I have 6-byte strings of the format cccnnn
where c
is a character A-Z (ASCII 65-90) and n
a character 0-9 (ASCII 48-57). There is a total of 263 * 103 = 17,576,000 different combinations.
I want to create a perfect hash function that maps each string of this type to an integer index and I want it to be as fast as possible. The function does not have to be minimal, but the range can not be too large. Twice the number of combinations might be okay, but preferably not not more than that because each string will be mapped to a bit in a bit array that is already ~2MB.

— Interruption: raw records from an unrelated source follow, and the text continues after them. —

(** * Fantasy-Premier-League-QA: the question-answering pipeline

    A shallow embedding of [qa_system.py] and [document_processor.py].

    Python text is modelled by [string], one [ascii] per code point, so
    the development speaks about texts over the code points U+0000 to
    U+00FF; the character tables below are the interpreter's tables
    restricted to that range (a literal outside it is only ever printed
    and is kept as written).  Methods that touch the pipeline object,
    the console or a remote service run in a state-and-exception monad;
    the remote services and the third-party library objects are the
    fields of the [Collaborators] interface. *)

From Stdlib Require Import ZArith NArith String Ascii List Bool Lia PrimFloat.
From Stdlib Require Import DecimalString.
From stdpp Require Import base option gmap strings list.

#[local] Set Warnings "-inexact-float".
#[local] Open Scope string_scope.
#[local] Open Scope list_scope.
#[local] Open Scope Z_scope.

(** ** Python text primitives *)

Module Py.

Definition code (c : ascii) : N := N_of_ascii c.

Definition in_range (lo hi : N) (c : ascii) : bool :=
  ((lo <=? code c) && (code c <=? hi))%N.

Definition is_char (n : N) (c : ascii) : bool := (code c =? n)%N.

(** [\d] of the [re] module. *)
Definition is_digit (c : ascii) : bool := in_range 48 57 c.

(** [\w] of the [re] module on [str] patterns: alphanumeric code points
    and the underscore. *)
Definition is_word (c : ascii) : bool :=
  is_digit c || in_range 65 90 c || in_range 97 122 c || is_char 95 c
  || is_char 170 c || in_range 178 179 c || is_char 181 c
  || in_range 185 186 c || in_range 188 190 c
  || in_range 192 214 c || in_range 216 246 c || in_range 248 255 c.

(** White space skipped by [int()] around the digits. *)
Definition is_int_space (c : ascii) : bool :=
  in_range 9 13 c || is_char 32 c || is_char 133 c || is_char 160 c.

(** [str.lower] on one code point. *)
Definition lower_char (c : ascii) : ascii :=
  if in_range 65 90 c || in_range 192 214 c || in_range 216 222 c
  then ascii_of_N (code c + 32)
  else c.

(** [str.upper] on one code point; used on ASCII letters only. *)
Definition upper_char (c : ascii) : ascii :=
  if in_range 97 122 c then ascii_of_N (code c - 32) else c.

Definition is_ascii_letter (c : ascii) : bool :=
  in_range 65 90 c || in_range 97 122 c.

Fixpoint lower (s : string) : string :=
  match s with
  | EmptyString => EmptyString
  | String c s' => String (lower_char c) (lower s')
  end.

(** [str.title]: a cased character is upper-cased after an uncased one
    and lower-cased after a cased one.  The source applies it to the
    ASCII literals of the player list only, and the tables used here are
    the ASCII ones. *)
Fixpoint title_from (prev_cased : bool) (s : string) : string :=
  match s with
  | EmptyString => EmptyString
  | String c s' =>
      String (if prev_cased then lower_char c else upper_char c)
             (title_from (is_ascii_letter c) s')
  end.

Definition title (s : string) : string := title_from false s.

(** [s.startswith(p)]. *)
Fixpoint startswith (p s : string) : bool :=
  match p with
  | EmptyString => true
  | String a p' =>
      match s with
      | EmptyString => false
      | String b s' => Ascii.eqb a b && startswith p' s'
      end
  end.

(** [needle in hay]. *)
Fixpoint contains (needle hay : string) : bool :=
  startswith needle hay ||
  match hay with
  | EmptyString => false
  | String _ hay' => contains needle hay'
  end.

(** [s.split(sep)] for a one-character separator: the pieces between
    the separators, never an empty list. *)
Fixpoint split (sep : ascii) (s : string) : list string :=
  match s with
  | EmptyString => [EmptyString]
  | String c s' =>
      if Ascii.eqb c sep then EmptyString :: split sep s'
      else match split sep s' with
           | piece :: pieces => String c piece :: pieces
           | [] => [String c EmptyString]
           end
  end.

(** [l[-1]] on a list of strings that is known not to be empty. *)
Definition last_item (l : list string) : string := List.last l EmptyString.

(** *** [int(s)] on text *)

Fixpoint lstrip (s : string) : string :=
  match s with
  | EmptyString => EmptyString
  | String c s' => if is_int_space c then lstrip s' else s
  end.

Definition strip (s : string) : string :=
  String.rev (lstrip (String.rev (lstrip s))).

Definition digit_value (c : ascii) : Z := Z.of_N (code c) - 48.

(** The digits of a decimal literal; a single underscore may separate
    two digits.  [prev] is the character just read. *)
Fixpoint int_digits (prev : option ascii) (acc : Z) (s : string) : option Z :=
  match s with
  | EmptyString =>
      match prev with
      | Some p => if is_char 95 p then None else Some acc
      | None => None
      end
  | String c s' =>
      if is_digit c then int_digits (Some c) (10 * acc + digit_value c) s'
      else if is_char 95 c then
        match prev with
        | Some p => if is_char 95 p then None else int_digits (Some c) acc s'
        | None => None
        end
      else None
  end.

(** [int(s)]: [None] stands for [ValueError]. *)
Definition parse_int (s : string) : option Z :=
  match strip s with
  | String "+" body => int_digits None 0 body
  | String "-" body => Z.opp <$> int_digits None 0 body
  | body => int_digits None 0 body
  end.

(** [str(n)] for an integer. *)
Definition str_of_Z (n : Z) : string :=
  NilZero.string_of_int (Z.to_int n).

(** *** The fragment of [re] the source uses

    Every pattern of the source is a sequence of one-character items and
    [\b] assertions, so a match at a position is decided left to right
    without backtracking. *)

Inductive item :=
  | Lit (c : ascii)                 (* a literal character *)
  | Class (p : ascii -> bool)       (* [\d], [[3-9]], [[/-]] *)
  | Boundary.                       (* [\b] *)

Definition regex := list item.

Definition word_opt (c : option ascii) : bool :=
  match c with Some c => is_word c | None => false end.

Definition head (s : string) : option ascii :=
  match s with EmptyString => None | String c _ => Some c end.

(** [match_here r prev s]: the text matched by [r] at the start of [s],
    where [prev] is the character before that position. *)
Fixpoint match_here (r : regex) (prev : option ascii) (s : string)
  : option string :=
  match r with
  | [] => Some EmptyString
  | Boundary :: r' =>
      if xorb (word_opt prev) (word_opt (head s))
      then match_here r' prev s else None
  | Lit c :: r' =>
      match s with
      | String d s' =>
          if Ascii.eqb c d then String d <$> match_here r' (Some d) s' else None
      | EmptyString => None
      end
  | Class p :: r' =>
      match s with
      | String d s' =>
          if p d then String d <$> match_here r' (Some d) s' else None
      | EmptyString => None
      end
  end.

(** [re.search(r, s) is not None]. *)
Fixpoint search_from (r : regex) (prev : option ascii) (s : string) : bool :=
  match match_here r prev s with
  | Some _ => true
  | None =>
      match s with
      | EmptyString => false
      | String c s' => search_from r (Some c) s'
      end
  end.

Definition search (r : regex) (s : string) : bool := search_from r None s.

(** [re.findall(r, s)] for a pattern whose only group spans the whole
    match: the matches from left to right, none overlapping another.
    [skip] counts the characters of the last match still to be passed. *)
Fixpoint findall_from (r : regex) (skip : nat) (prev : option ascii)
    (s : string) : list string :=
  match skip with
  | S k =>
      match s with
      | EmptyString => []
      | String c s' => findall_from r k (Some c) s'
      end
  | O =>
      match s with
      | EmptyString =>
          match match_here r prev s with
          | Some m => [m]
          | None => []
          end
      | String c s' =>
          match match_here r prev s with
          | Some m => m :: findall_from r (Nat.pred (String.length m)) (Some c) s'
          | None => findall_from r O (Some c) s'
          end
      end
  end.

Definition findall (r : regex) (s : string) : list string :=
  findall_from r O None s.

Definition lits (s : string) : regex := map Lit (list_ascii_of_string s).

End Py.

Import Py.

(** ** Values, exceptions and the monad of the methods *)

(** The values a configuration option can hold: the types of the
    documented options, and [None]. *)
Inductive value :=
  | VNone
  | VBool (b : bool)
  | VInt (n : Z)
  | VFloat (x : float)
  | VStr (s : string).

(** Truth value of an object in an [if]. *)
Definition truthy (v : value) : bool :=
  match v with
  | VNone => false
  | VBool b => b
  | VInt n => negb (n =? 0)
  | VFloat x => negb (PrimFloat.eqb x 0%float)
  | VStr s => negb (String.eqb s "")
  end.

Inductive exn :=
  | ValueError                 (* [int()] on text that is no decimal literal *)
  | AttributeError             (* [.split] on an object that is not text *)
  | KeyError (key : string)    (* [d[key]] on a missing key *)
  | External (name : string).  (* raised inside a collaborator *)

Inductive outcome (A : Type) :=
  | Return (a : A)
  | Raise (e : exn).
Arguments Return {A} a.
Arguments Raise {A} e.

(** A computation over a mutable state [S] that returns or raises; what
    was written to the state before an exception stays written. *)
Definition M (S A : Type) : Type := S -> outcome A * S.

Definition ret {S A} (a : A) : M S A := fun s => (Return a, s).

Definition raise {S A} (e : exn) : M S A := fun s => (Raise e, s).

Definition bind {S A B} (m : M S A) (k : A -> M S B) : M S B :=
  fun s =>
    match m s with
    | (Return a, s') => k a s'
    | (Raise e, s') => (Raise e, s')
    end.

Definition lift {S A} (o : outcome A) : M S A := fun s => (o, s).

Definition gets {S A} (f : S -> A) : M S A := fun s => (Return (f s), s).

Definition modify {S} (f : S -> S) : M S unit := fun s => (Return tt, f s).

Declare Scope py_scope.
Delimit Scope py_scope with py.
Notation "'do' x <- m ; k" := (bind m (fun x => k))
  (at level 10, x name, m at level 100, k at level 200) : py_scope.
Notation "m ;; k" := (bind m (fun _ => k))
  (at level 100, k at level 200, right associativity) : py_scope.
#[local] Open Scope py_scope.

(** [for x in l: body x], where the body does not leave the loop. *)
Fixpoint for_each {S A} (l : list A) (body : A -> M S unit) : M S unit :=
  match l with
  | [] => ret tt
  | x :: l' => body x ;; for_each l' body
  end.

(** A loop whose body updates a local accumulator. *)
Fixpoint for_acc {S A B} (l : list A) (acc : B) (body : A -> B -> M S B)
  : M S B :=
  match l with
  | [] => ret acc
  | x :: l' => do acc' <- body x acc; for_acc l' acc' body
  end.

(** [int(s)] on text. *)
Definition py_int {S} (s : string) : M S Z :=
  match parse_int s with
  | Some n => ret n
  | None => raise ValueError
  end.

(** [v.split("-")]: only text has the method. *)
Definition py_split {S} (v : value) (sep : ascii) : M S (list string) :=
  match v with
  | VStr s => ret (split sep s)
  | _ => raise AttributeError
  end.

The most obvious, and so far best, solution I can think of is to interpret the string as a number in base 26 and 10 and do the required multiplications and subtractions to arrive at an integer in the range [0, 17576000-1]:
inline word hash1(unsigned char *buffer)
{
return (((((word) buffer[0] * 26 + buffer[1]) * 26
+ buffer[2]) * 10 + buffer[3]) * 10
+ buffer[4]) * 10 + buffer[5] - 45700328;
}
Here buffer[0-5]
contains the character indexes, word
is a typedef
of uint64_t
and 45700328 = ((((65*26+65)*26+65)*10+48)*10+48)*10+48
, which converts the characters to the correct base instead of writing (buffer[0] - 65) * 26
etc. (It saves a few subtractions.)
I have thought of ways to improve this. One idea I had is to do use the same principle but with bit shifting rather than multiplication. I had to mix around the order of the characters to find a solution with as few operations as possible. I found that multiplication by 260 and 10 only require two shifts and an addition each, (x << 8) + (x << 2)
and (x << 3) + (x << 1)
respectively, and that I could use that to calculate each multiplication separately in the expression ((x2*260+x1)*260+x0)*10+(x4*260+x3)*260+x5-47366978
, where hi = buffer[i]
. The implementation is:
inline word hash1(unsigned char *buffer)
{
word y0, y1, y2, y3, y4;
word x0 = buffer[0]; word x1 = buffer[1];
word x2 = buffer[2]; word x3 = buffer[3];
word x4 = buffer[4]; word x5 = buffer[5];
y0 = (x4 << 2) + (x4 << 8) + x3;
y1 = (y0 << 2) + (y0 << 8) + x5;
y2 = (x2 << 2) + (x2 << 8) + x1;
y3 = (y2 << 2) + (y2 << 8) + x0;
y4 = (y3 << 3) + (y3 << 1) + y1;
return y4 - 47366978;
}
Unfortunately, hash2
is a little bit slower than hash1
. This is where I run out of good ideas. I could of course try making a function that simply shifts the significant bits of each character, stacking them on top of each other, forming a 227 bit number, but that would require a 16MB vector = too large.
So, whether it be using the same principle and changing the code or using an entirely different principle, how can I make my hash function faster according to the requirements I mentioned in the first paragraph?
Here's my take on the hashing problem. The approach is to use less intermediate values and more constants, to make it easy for the compiler to optimize the code.
#include <stdio.h>
#include <stdint.h>
uint64_t hash1(unsigned char *buffer)
{
return
(
(
(
(
(uint64_t)
buffer[0] * 26
+ buffer[1]
) * 26
+ buffer[2]
) * 10
+ buffer[3]
) * 10
+ buffer[4]
) * 10
+ buffer[5]
- 45700328;
}
uint64_t hash2(const unsigned char *buffer)
{
uint64_t res
= buffer[0] * 676000
+ buffer[1] * 26000
+ buffer[2] * 1000
+ buffer[3] * 100
+ buffer[4] * 10
+ buffer[5] * 1;
return res - 45700328u;
}
int main(void)
{
unsigned char a, b, c, d, e, f;
unsigned char buf[7] = { 0 }; // make it printable
uint64_t h1, h2;
for (a = 'A'; a <= 'Z'; a++) {
buf[0] = a;
for (b = 'A'; b <= 'Z'; b++) {
buf[1] = b;
for (c = 'A'; c <= 'Z'; c++) {
buf[2] = c;
for (d = '0'; d <= '9'; d++) {
buf[3] = d;
for (e = '0'; e <= '9'; e++) {
buf[4] = e;
for (f = '0'; f <= '9'; f++) {
buf[5] = f;
h1 = hash1(buf);
h2 = hash2(buf);
if (h1 != h2) {
printf("Meh: %s mismatch: %llx %llx\n", (const char *)buf,
(unsigned long long)h1, (unsigned long long)h2);
return 1;
}
}
}
}
}
}
}
return 0;
}
Some simple gprofing indicates that hash2() is faster, at least most of the time. The gprof results vary a bit for each run. You may want to experiment yourself.